2 directions that a model is not able to generalise well:
- underfitting: performance in testing is significantly lower than in training; i.e. model is undertrained and does not predict well outside training
- overfitting: performance in testing significantly higher than in training; i.e. model is doing too well in testing, which might lead to imperfect prediction in real world
Possible causes:
- data leakage: some of your test data leaks into training data (result in overfitting - e.g. machine knows the final exam questions beforehand)
- data mismatch: training and testing data are too different, so what machine learns in training does not apply well to testing
Fixes:
underfitting
- try a more advanced model
- increase model hyperparameters
- get more and better features
- train longer
overfitting
- collect more data
- use a less advanced model; a model performing too well in testing might lead to imperfect prediction in real world
- remove features
6 - Experimentation / Iteration
Building a ML model is an iterative process.
Typically, we want to start with a more simple model to establish a baseline before experimenting with more complex models.
We can also experiment with engineering better the features - this requires a deep understanding of our problem space and an intuition of what makes sense and what doesn't.
Our model is only as good as our data.
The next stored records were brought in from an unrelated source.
Definition _calc_force (self : t) (colloid : Colloid)
           (other_colloids : list Colloid) : vec3 :=
  let colls_in_vision_pos :=
    get_colloids_in_vision colloid other_colloids (vision_half_angle self)
                           (detection_radius_position self) in
  if (length colls_in_vision_pos =? 0)%nat then np.zeros3
  else
    let com := np.mean_axis1 (np.stack_axis1 (map pos colls_in_vision_pos)) in
    let to_com := np.sub com (pos colloid) in
    let to_com_angle := angle_from_vector to_com in
    let colls_in_vision_orientation :=
      get_colloids_in_vision colloid other_colloids (vision_half_angle self)
                             (detection_radius_orientation self) in
    if (length colls_in_vision_orientation =? 0)%nat then np.zeros3
    else
      let mean_orientation_in_vision :=
        np.mean_axis1
          (np.stack_axis1 (map director colls_in_vision_orientation)) in
      let mean_orientation_in_vision :=
        np.div mean_orientation_in_vision
               (np.linalg_norm mean_orientation_in_vision) in
      let new_angle_choices :=
        [to_com_angle + angular_deviation self;
         to_com_angle - angular_deviation self] in
      let new_orientation_choices := map vector_from_angle new_angle_choices in
      let angle_deviations :=
        map (fun new_orient =>
               np.arccos
                 (np.dot_nan (Some new_orient) mean_orientation_in_vision))
            new_orientation_choices in
      let new_orientation :=
        nth (np.argmin angle_deviations) new_orientation_choices np.zeros3 in
      np.scale (act_force self) new_orientation.

Definition calc_force (self : t) (colloid : Colloid)
           (other_colloids : list Colloid) : vec3 :=
  _calc_force self colloid other_colloids.

(** [None] is the [nan] array of the division by a zero norm. *)
Definition calc_new_direction (self : t) (colloid : Colloid)
           (other_colloids : list Colloid) : option vec3 :=
  let force := _calc_force self colloid other_colloids in
  np.div force (np.linalg_norm force).

Definition calc_torque (self : t) (colloid : Colloid)
           (other_colloids : list Colloid) : vec3 :=
  np.zeros3.

End Baeuerle2020.

(** ** The vision cone in the words of the specification *)

(** The distance [d = ||c.pos - coll.pos||]. *)
Definition distance (coll c : Colloid) : R :=
  np.linalg_norm (np.sub (pos c) (pos coll)).
(** * PBR converter (Java LabPBR -> Bedrock MER): a shallow embedding

    This development embeds [src/converters/pbr_converter.py] (class
    [PBRConverter]) and proves properties of its texture-set discovery,
    of the two per-image transcoders, of the texture-set descriptor
    emitter, of the batch loop and of the composition of a MER map from
    separate metallic, emissive and roughness maps.

    Modelling conventions.
    - A NumPy [uint8] value is a [Z] in [0, 256); [float64] is the kernel's
      IEEE 754 binary64 type [PrimFloat.float], so every arithmetic step
      of the source is evaluated with the rounding the source has.
    - A NumPy array of shape (h, w) is a list of rows; the vectorised
      statements of the source (channel slices, masks, masked assignment)
      are embedded one by one as maps and zips over such arrays.
    - [self.conversion_stats] is a record of five unbounded integers.
    - The file system is a finite map from paths to file contents, with
      the set of paths at which a write fails; the entries below the
      source directory are given as a list, in the order the directory
      walk yields them.  An exception raised inside a [try] block is an
      [option] result that the [except] handler turns into the error
      counter and [False]. *)

From Stdlib Require Import ZArith List Bool Lia String Ascii.
From Stdlib Require Import QArith Qround Reals Lra.
From Stdlib Require Import Floats.PrimFloat Floats.SpecFloat Floats.FloatOps Uint63.
From stdpp Require Import base option list gmap strings.

Local Open Scope Z_scope.

(** ** float64 and uint8 *)

Module Float64.

(** [uint8_array / 255.0]: a byte promoted to float64 (exact). *)
Definition of_uint8 (v : Z) : float := PrimFloat.of_uint63 (Uint63.of_Z v).

(** Truncation toward zero of a finite float64; C's double-to-integer
    cast, which is what [ndarray.astype] uses. *)
Definition trunc (f : float) : Z :=
  match Prim2SF f with
  | S754_finite s m e =>
      let mag := if 0 <=? e then Z.shiftl (Zpos m) e
                 else Z.shiftr (Zpos m) (- e) in
      if s then - mag else mag
  | _ => 0
  end.

(** [.astype(np.uint8)]: truncate, then keep the low eight bits. *)
Definition astype_uint8 (f : float) : Z := trunc f mod 256.

(** [x ** 2] on a float64 array is NumPy's square, one multiplication. *)
Definition square (x : float) : float := PrimFloat.mul x x.

Definition is_nan (x : float) : bool := negb (PrimFloat.eqb x x).

(** [np.maximum(a, b)]: [a] when [a >= b] or [a] is a NaN, else [b]. *)
Definition maximum (a b : float) : float :=
  if PrimFloat.leb b a || is_nan a then a else b.

End Float64.

(** ** Pixels and arrays *)

(** One cell of [np.array(img)] for an image of mode RGBA. *)
Record rgba := RGBA { red : Z; green : Z; blue : Z; alpha : Z }.

(** One cell of a (h, w, 3) [uint8] array, saved as an image of mode RGB. *)
Record rgb := RGB { rgb_r : Z; rgb_g : Z; rgb_b : Z }.

Definition uint8 (v : Z) : Prop := 0 <= v < 256.

Definition rgba_ok (p : rgba) : Prop :=
  uint8 (red p) /\ uint8 (green p) /\ uint8 (blue p) /\ uint8 (alpha p).

Abbreviation array2 A := (list (list A)) (only parsing).

Definition amap {A B} (f : A -> B) (a : array2 A) : array2 B :=
  List.map (List.map f) a.

Definition azip {A B C} (f : A -> B -> C) (a : array2 A) (b : array2 B)
  : array2 C :=
  zip_with (zip_with f) a b.

(** [a[i, j]] *)
Definition pixel_at {A} (a : array2 A) (i j : nat) : option A :=
  match a !! i with
  | Some row => row !! j
  | None => None
  end.

(** Every cell of a decoded RGBA image holds four bytes. *)
Definition array_ok (a : array2 rgba) : Prop := Forall (Forall rgba_ok) a.

(** [np.zeros_like(a, dtype=np.uint8)] *)
Definition zeros_like {A} (a : array2 A) : array2 Z := amap (fun _ => 0) a.

(** [target[mask] = value] *)
Definition mask_fill (mask : array2 bool) (value : Z) (target : array2 Z)
  : array2 Z :=
  azip (fun (m : bool) old => if m then value else old) mask target.

(** [target[mask] = source[mask]] *)
Definition mask_copy (mask : array2 bool) (source target : array2 Z)
  : array2 Z :=
  azip (fun (ms : bool * Z) old => if fst ms then snd ms else old)
       (azip pair mask source) target.

(** [np.zeros((h, w, 3), dtype=np.uint8)] *)
Definition zeros3 {A} (a : array2 A) : array2 rgb := amap (fun _ => RGB 0 0 0) a.

(** [out[:, :, 0] = c], [out[:, :, 1] = c], [out[:, :, 2] = c] *)
Definition set_channel0 (out : array2 rgb) (c : array2 Z) : array2 rgb :=
  azip (fun px v => RGB v (rgb_g px) (rgb_b px)) out c.
Definition set_channel1 (out : array2 rgb) (c : array2 Z) : array2 rgb :=
  azip (fun px v => RGB (rgb_r px) v (rgb_b px)) out c.
Definition set_channel2 (out : array2 rgb) (c : array2 Z) : array2 rgb :=
  azip (fun px v => RGB (rgb_r px) (rgb_g px) v) out c.

(** ** Specular -> MER, the array computation of [convert_specular_to_mer] *)

Definition metallic_threshold : Z := 10.

Definition specular_to_mer_array (spec_array : array2 rgba) : array2 rgb :=
  let smoothness := amap red spec_array in
  let f0_metal := amap green spec_array in
  let emission := amap alpha spec_array in
  let mer_array := zeros3 spec_array in
  let smoothness_normalized :=
    amap (fun v => PrimFloat.div (Float64.of_uint8 v) 255.0%float) smoothness in
  let roughness_linear :=
    amap (fun x => Float64.square (PrimFloat.sub 1.0%float x))
         smoothness_normalized in
  let roughness_bedrock :=
    amap (fun x => Float64.astype_uint8 (PrimFloat.mul x 255%float))
         roughness_linear in
  let mer_array := set_channel2 mer_array roughness_bedrock in
  let metalness := zeros_like f0_metal in
  let metal_mask := amap (fun v => 230 <=? v) f0_metal in
  let metalness := mask_fill metal_mask 255 metalness in
  let f0_mask := amap (fun v => v <? 230) f0_metal in
  let above := amap (fun v => metallic_threshold <? v) f0_metal in
  let metalness := mask_copy (azip andb f0_mask above) f0_metal metalness in
  let mer_array := set_channel0 mer_array metalness in
  let emission_mask := amap (fun v => v <? 255) emission in
  let emission_bedrock := zeros_like emission in
  let emission_bedrock := mask_copy emission_mask emission emission_bedrock in
  let mer_array := set_channel1 mer_array emission_bedrock in
  mer_array.

(** ** Normal map, the array computation of [convert_normal_map] *)

Definition normal_to_bedrock_array (normal_array : array2 rgba) : array2 rgb :=
  let normal_x := amap red normal_array in
  let normal_y := amap green normal_array in
  let decode v :=
    PrimFloat.sub
      (PrimFloat.mul (PrimFloat.div (Float64.of_uint8 v) 255.0%float) 2.0%float)
      1.0%float in
  let nx_normalized := amap decode normal_x in
  let ny_normalized := amap decode normal_y in
  let nz_squared :=
    azip (fun x y =>
            PrimFloat.sub 1.0%float
              (PrimFloat.add (Float64.square x) (Float64.square y)))
         nx_normalized ny_normalized in
  let nz_squared := amap (Float64.maximum 0.0%float) nz_squared in
  let nz_normalized := amap PrimFloat.sqrt nz_squared in
  let normal_z :=
    amap (fun z =>
            Float64.astype_uint8
              (PrimFloat.mul
                 (PrimFloat.div (PrimFloat.add z 1.0%float) 2.0%float)
                 255%float))
         nz_normalized in
  let bedrock_normal := zeros3 normal_array in
  let bedrock_normal := set_channel0 bedrock_normal normal_x in
  let bedrock_normal := set_channel1 bedrock_normal normal_y in
  let bedrock_normal := set_channel2 bedrock_normal normal_z in
  bedrock_normal.

(** ** Strings and paths *)

(** Python [str] values are [string]s; slicing and suffix tests go through
    the list of characters. *)
Definition chars (s : string) : list ascii := list_ascii_of_string s.
Definition str (l : list ascii) : string := string_of_list_ascii l.

(** [s.endswith(suffix)] *)
Definition endswith (s suffix : string) : bool :=
  bool_decide (chars suffix `suffix_of` chars s).

(** [s[:-n]] for [n > 0] *)
Definition drop_last (n : nat) (s : string) : string :=
  str (take (length (chars s) - n) (chars s)).

(** [s.replace(old, '')]: every non-overlapping occurrence of [old], found
    left to right, is removed.  [skip] counts the characters of a match
    still to be dropped. *)
Fixpoint remove_all (old : list ascii) (l : list ascii) (skip : nat)
  : list ascii :=
  match l with
  | [] => []
  | c :: l' =>
      match skip with
      | S k => remove_all old l' k
      | O =>
          if bool_decide (old `prefix_of` l) && negb (bool_decide (old = []))
          then remove_all old l' (length old - 1)
          else c :: remove_all old l' 0
      end
  end.

Definition replace_with_empty (old s : string) : string :=
  str (remove_all (chars old) (chars s) 0).

(** A [pathlib.Path] is the list of its components, outermost first. *)
Abbreviation path := (list string) (only parsing).

(** The components a joined string contributes: split at "/", empty and "."
    components dropped. *)
Fixpoint split_slash (l : list ascii) (cur : list ascii) : list string :=
  match l with
  | [] => [str cur]
  | c :: l' =>
      if Ascii.eqb c "/"%char then str cur :: split_slash l' []
      else split_slash l' (cur ++ [c])
  end.

Definition components (s : string) : list string :=
  List.filter (fun x => negb (String.eqb x "" || String.eqb x "."))
              (split_slash (chars s) []).

(** [p / s]; an absolute right operand replaces [p]. *)
Definition path_join (p : path) (s : string) : path :=
  if bool_decide (["/"%char] `prefix_of` chars s)
  then "/"%string :: components s
  else p ++ components s.

(** [p.name] *)
Definition path_name (p : path) : string :=
  match List.last p ""%string with
  | "/"%string => ""
  | n => n
  end.

(** [p.parent] *)
Definition path_parent (p : path) : path :=
  match p with
  | [] => []
  | ["/"%string] => ["/"%string]
  | _ => removelast p
  end.

(** Position of the last "." of a name, [None] when there is none
    ([name.rfind('.')]). *)
Fixpoint rfind_dot (l : list ascii) (i : nat) (found : option nat)
  : option nat :=
  match l with
  | [] => found
  | c :: l' =>
      rfind_dot l' (S i) (if Ascii.eqb c "."%char then Some i else found)
  end.

(** [p.stem]: the name without its last suffix; a leading or a trailing dot
    starts no suffix. *)
Definition stem_of_name (name : string) : string :=
  match rfind_dot (chars name) 0 None with
  | Some i =>
      if (0 <? i)%nat && (i <? length (chars name) - 1)%nat
      then str (take i (chars name))
      else name
  | None => name
  end.

Definition path_stem (p : path) : string := stem_of_name (path_name p).

(** ** Python dictionaries, in insertion order *)

Abbreviation dict V := (list (string * V)) (only parsing).

Section Dict.
Context {V : Type}.

Fixpoint dict_get (k : string) (d : dict V) : option V :=
  match d with
  | [] => None
  | (k', v) :: d' => if String.eqb k k' then Some v else dict_get k d'
  end.

(** [k in d] *)
Definition dict_mem (k : string) (d : dict V) : bool :=
  match dict_get k d with Some _ => true | None => false end.

(** [d[k] = v]: an existing key keeps its place, a new key goes last. *)
Fixpoint dict_set (k : string) (v : V) (d : dict V) : dict V :=
  match d with
  | [] => [(k, v)]
  | (k', v') :: d' =>
      if String.eqb k k' then (k, v) :: d' else (k', v') :: dict_set k v d'
  end.

(** In-place update of the value stored under [k] ([d[k][...] = ...]). *)
Fixpoint dict_alter (f : V -> V) (k : string) (d : dict V) : dict V :=
  match d with
  | [] => []
  | (k', v') :: d' =>
      if String.eqb k k' then (k', f v') :: d'
      else (k', v') :: dict_alter f k d'
  end.

Definition dict_keys (d : dict V) : list string := List.map fst d.
End Dict.

(** ** Texture-set discovery: [detect_pbr_textures] *)

(** [texture_dir.glob("**/*<ext>")] over the entries found below the
    directory, in the order the directory walk yields them. *)
Definition glob_ext (tree : list path) (ext : string) : list path :=
  List.filter (fun p => endswith (path_name p) ext) tree.

Definition texture_extensions : list string :=
  [".png"; ".jpg"; ".jpeg"; ".tga"]%string.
Can we collect more features? Can we clean the data better? Can we remove outliers?
After
I did a fun Titanic challenge - create a ML model that predicts which passengers survived the Titanic shipwreck.
It is a simple Supervised Learning with Classification problem.
The full work through can be found here: https://www.kaggle.com/yinhowlew/titanic-kaggle-yh-v2
If you are keen to read more on the different machine learning algorithms (Decision Tree, Clustering, Logistic Regression), this is a great read for beginner.
But remember the Rule #1 of Machine Learning by Google: don't use Machine Learning unless you have to.